DİKKAT ÇEKEN SURİYE MESAJI
İsrail, bölgede istikrarsızlık üreterek kendi güvenliğini sağlayamaz. 1967 sınırları temelinde bağımsız ve coğrafi bütünlüğü hais bir Filistin devleti kurulmadan İsrail’de aradığı huzura kavuşamayacaktır. Filistin halkını destekleyeceğimiz gibi Kudüs’ün, özellikle Harem-i Şerif’in tarihi statüsüne riayet edilmesinin de takipçisi olacağız. Değerli Büyükelçiler, Suriye’de 8 Aralık’ta Esad rejiminin devrilmesiyle yeni bir dönem başlamıştır.

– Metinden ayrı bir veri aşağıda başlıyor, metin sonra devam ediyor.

Definition load_slots (h0 h1 : fs_disk_header) (valid0 valid1 : bool)
    (saw_nonblank_invalid_header saw_io_error legacy_amb protected_amb : bool)
    : M fs_disk_load_result :=
  let swap := second_first valid0 valid1 h0 h1 in
  let '(first, second) := if swap then (1, 0) else (0, 1) in
  let '(hf, hs) := if swap then (h1, h0) else (h0, h1) in
  let '(vf, vs) := if swap then (valid1, valid0) else (valid0, valid1) in
  let! r1 := try_slot vf first hf in
  if (match r1 with Some FS_SLOT_LOADED => true | _ => false end) then
    do! offer_upgrade legacy_amb in
    st_ret (fs_loaded_result saw_io_error
              (saw_nonblank_invalid_header || (legacy_amb || protected_amb)))
  else
    let saw_corrupt_slot := slot_failed_corrupt r1 in
    let saw_io_error := saw_io_error || slot_failed_io r1 in
    let! r2 := try_slot vs second hs in
    if (match r2 with Some FS_SLOT_LOADED => true | _ => false end) then
      do! log (cs "FS: recovered previous committed slot") in
      do! offer_upgrade legacy_amb in
      st_ret (fs_loaded_result saw_io_error
                (saw_corrupt_slot || saw_nonblank_invalid_header ||
                 (legacy_amb || protected_amb)))
    else
      let saw_corrupt_slot := saw_corrupt_slot || slot_failed_corrupt r2 in
      let saw_io_error := saw_io_error || slot_failed_io r2 in
      if saw_io_error then st_ret FS_DISK_IO_ERROR
      else if saw_corrupt_slot || saw_nonblank_invalid_header then st_ret FS_DISK_CORRUPT
      else load_blank_check.
(* ===== verification/FsDurable.v ===== *)
(** * kernel/fs.c, part 5: commits, crashes and mounting

    Against every device that obeys [DiskLaws]: a commit leaves the slot it
    started from untouched and is visible to the next mount exactly when it
    is reported; a crash before the commit header is written loses nothing. *)

From stdpp Require Import gmap.
From S2P Require Import Prelude Syslog Ata BlockDev FsFormat FsCodec FsRoundtrip FsStore.

Open Scope st_scope.

(** ** Where the slots are *)

Definition in_table (slot l : Z) : Prop :=
  fs_slot_header_lba slot + 1 <= l < fs_slot_header_lba slot + 1 + FS_DISK_TABLE_SECTORS.

Ltac slot_lia :=
  unfold in_table, fs_slot_header_lba, FS_SLOT_SECTORS, FS_STORAGE_LBA in *;
  rewrite ?FS_DISK_TABLE_SECTORS_eq in *; lia.

(** ** What is on the disk *)

Section Disk.
Context {D : Type} `{DiskLaws D}.

Definition slot_header (d : D) (slot : Z) : fs_disk_header :=
  decode_header (sector d (fs_slot_header_lba slot)).

Definition slot_bytes (d : D) (slot : Z) : list Z :=
  sectors_at (sector d) (fs_slot_header_lba slot + 1) (Z.to_nat FS_DISK_TABLE_SECTORS).

(** The medium of [d'] is the medium of [d]. *)
Definition same_disk (d d' : D) : Prop := forall l, sector d' l = sector d l.

(** Only the device changed, and its medium did not. *)
Definition dev_only (s s' : fs_state D) : Prop :=
  s' = set_dev (dev s') s /\ same_disk (dev s) (dev s').

Lemma dev_only_refl s : dev_only s s.
Proof. split; [by destruct s | done]. Qed.

Lemma dev_only_trans s1 s2 s3 : dev_only s1 s2 -> dev_only s2 s3 -> dev_only s1 s3.
Proof.
  intros [E1 S1] [E2 S2]. split; [rewrite E2, E1; by destruct s1|].
  intros l. by rewrite S2, S1.
Qed.

Lemma dev_only_set d s : same_disk (dev s) d -> dev_only s (set_dev d s).
Proof. intros Hd. split; [by destruct s | by destruct s]. Qed.

#[export] Instance dev_only_preorder : PreOrder dev_only.
Proof. split; [exact dev_only_refl | exact dev_only_trans]. Qed.

(** *** Rules for the primitives *)

Lemma wp_log msg (Q : unit -> fs_state D -> Prop) s :
  (forall s', dev_only s s' -> Q tt s') -> wp (log msg) Q s.
Proof. intros HQ. apply wp_mod, HQ, dev_only_set. intros l. apply log_sector. Qed.

Lemma wp_on_init (Q : ata_init_result_t -> fs_state D -> Prop) s :
  (forall r s', r = (bd_init (dev s)).1 -> dev_only s s' -> dev s' = (bd_init (dev s)).2 -> Q r s') ->
  wp (on_dev bd_init) Q s.
Proof.
  intros HQ. unfold wp, on_dev. pose proof (init_sector (dev s)) as Hs.
  destruct (bd_init (dev s)) as [r d] eqn:E; simpl in *.
  apply HQ; [done | by apply dev_only_set | by destruct s].
Qed.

Toprak bütünlüğü ve siyasi birliğini sağlamış, farklı kimliklerin yan yana yaşadığı tüm komşuları için güven ve istikrar kaynağı olan bir Suriye’nin inşası en büyük temennimizdir. Yeni yönetimin böyle bir Suriye’nin vücut bulması için gösterdiği gayretleri takdirle karşılıyor, kendilerine gereken her türlü desteği sağlıyoruz.”